Иван подошёл к ней, сел на край кровати. Был он страшный — худой, измученный, с тёмными кругами под глазами, с трясущимися руками. Но в глазах его горел тот самый огонёк, который она помнила с довоенных лет, — упрямый, живой, гореловский.

— Ты не предавала меня, Ксеня, — сказал он. — Ты выживала. А я выживал там. И оба мы думали, что друг друга нет. А теперь мы есть. Оба. И мальчишка этот есть. Разве можно от такого отказываться?

Он наклонился и поцеловал её в лоб — сухими, обветренными губами. Ксения закрыла глаза и прижалась к его плечу, чувствуя, как от него пахнет дождём, гарью и чем-то родным, что не спутаешь ни с чем.

Так они сидели, пока за окном не рассвело окончательно. А потом Елена Матвеевна, шмыгая носом, начала растапливать печку и шептать себе под нос:

— Слава Тебе, Господи. Слава Тебе.

Через несколько дней Иван пошёл в сельсовет и записал Алёшу на свою фамилию. Сказал, что сын родился в его отсутствие — было всякое, война. Ему поверили. Да и кто бы не поверил — человек прошёл ад, вернулся живым. Имеет право на сына.

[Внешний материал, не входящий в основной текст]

(** X22: exact rhyme is transitive between different words: when [a]
    rhymes with [b], [b] rhymes with [c], and [a] and [c] do not have the
    same normalized form, [a] rhymes with [c]. *)
Theorem isRhyme_transitive (a b c : jsstring) :
  isRhyme a b = true ->
  isRhyme b c = true ->
  normalizeWord a <> normalizeWord c ->
  isRhyme a c = true.
Proof. apply isRhyme_trans. Qed.

Lemma isRhyme_transitive_witness : isRhyme (lit "night") (lit "caught") = true.
Proof.
  apply (isRhyme_transitive (lit "night") (lit "light") (lit "caught"));
    try reflexivity.
  vm_compute. discriminate.
Defined.

(** X23: any two lines of one rhyme group whose last words have different
    normalized forms rhyme with each other, although the pass compares
    members with the anchor only. *)
Theorem rhyme_group_members_rhyme (lines : list jsstring) :
  exists g,
    groupLines lines = Some g
    /\ forall group x y wx wy,
         In group (rhymeGroups g) ->
         In x group -> In y group ->
         getLastWord (lineAt lines x) = Some wx ->
         getLastWord (lineAt lines y) = Some wy ->
         normalizeWord wx <> normalizeWord wy ->
         isRhyme wx wy = true.
Proof.
  destruct (groupLines_invariant lines) as (g & Hg & Hr & _).
  exists g. split; [assumption|].
  intros group x y wx wy Hin Hx Hy Ex Ey Hne.
  rewrite getLastWord_total in Ex, Ey. injection Ex as <-. injection Ey as <-.
  rewrite Forall_forall in Hr. destruct (Hr group Hin) as (i & _ & _ & _ & ->).
  assert (Hp : forall j, In j (partners lines (map lastWordOf lines) isRhyme i) ->
               isRhyme (lastWordOf (lineAt lines i)) (lastWordOf (lineAt lines j))
               = true).
  { intros j Hj. apply In_partners_iff in Hj as (_ & _ & _ & H).
    now rewrite !lineAt_lastWords in H. }
  destruct Hx as [<- | Hx], Hy as [<- | Hy].
  - contradiction.
  - now apply Hp.
  - rewrite isRhyme_sym. now apply Hp.
  - apply (isRhyme_trans _ (lastWordOf (lineAt lines i))); auto.
    rewrite isRhyme_sym. now apply Hp.
Qed.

В посёлке, конечно, знали правду. Но молчали. Потому что Глафиру, попытавшуюся пустить слушок, Иван встретил у колодца и сказал ей что-то такое, от чего она побелела, как полотно, и с тех пор обходила Гореловых десятой дорогой.

Лето в тот год было коротким, но тёплым. Торфяники работали, страна поднималась из руин. Иван быстро пошёл на поправку: деревенская еда, свежий воздух, а главное — ощущение дома сделали своё дело. Уже к осени он снова вышел на участок — сперва на лёгкую работу, потом и мастером, как до войны.

Ксения оттаивала. Медленно, неуверенно, как росток на пожарище, но оттаивала. Она всё ещё вздрагивала, когда муж слишком резко подходил сзади. Всё ещё иногда плакала по ночам, вспоминая Дмитрия. Но теперь у неё была опора. Семья.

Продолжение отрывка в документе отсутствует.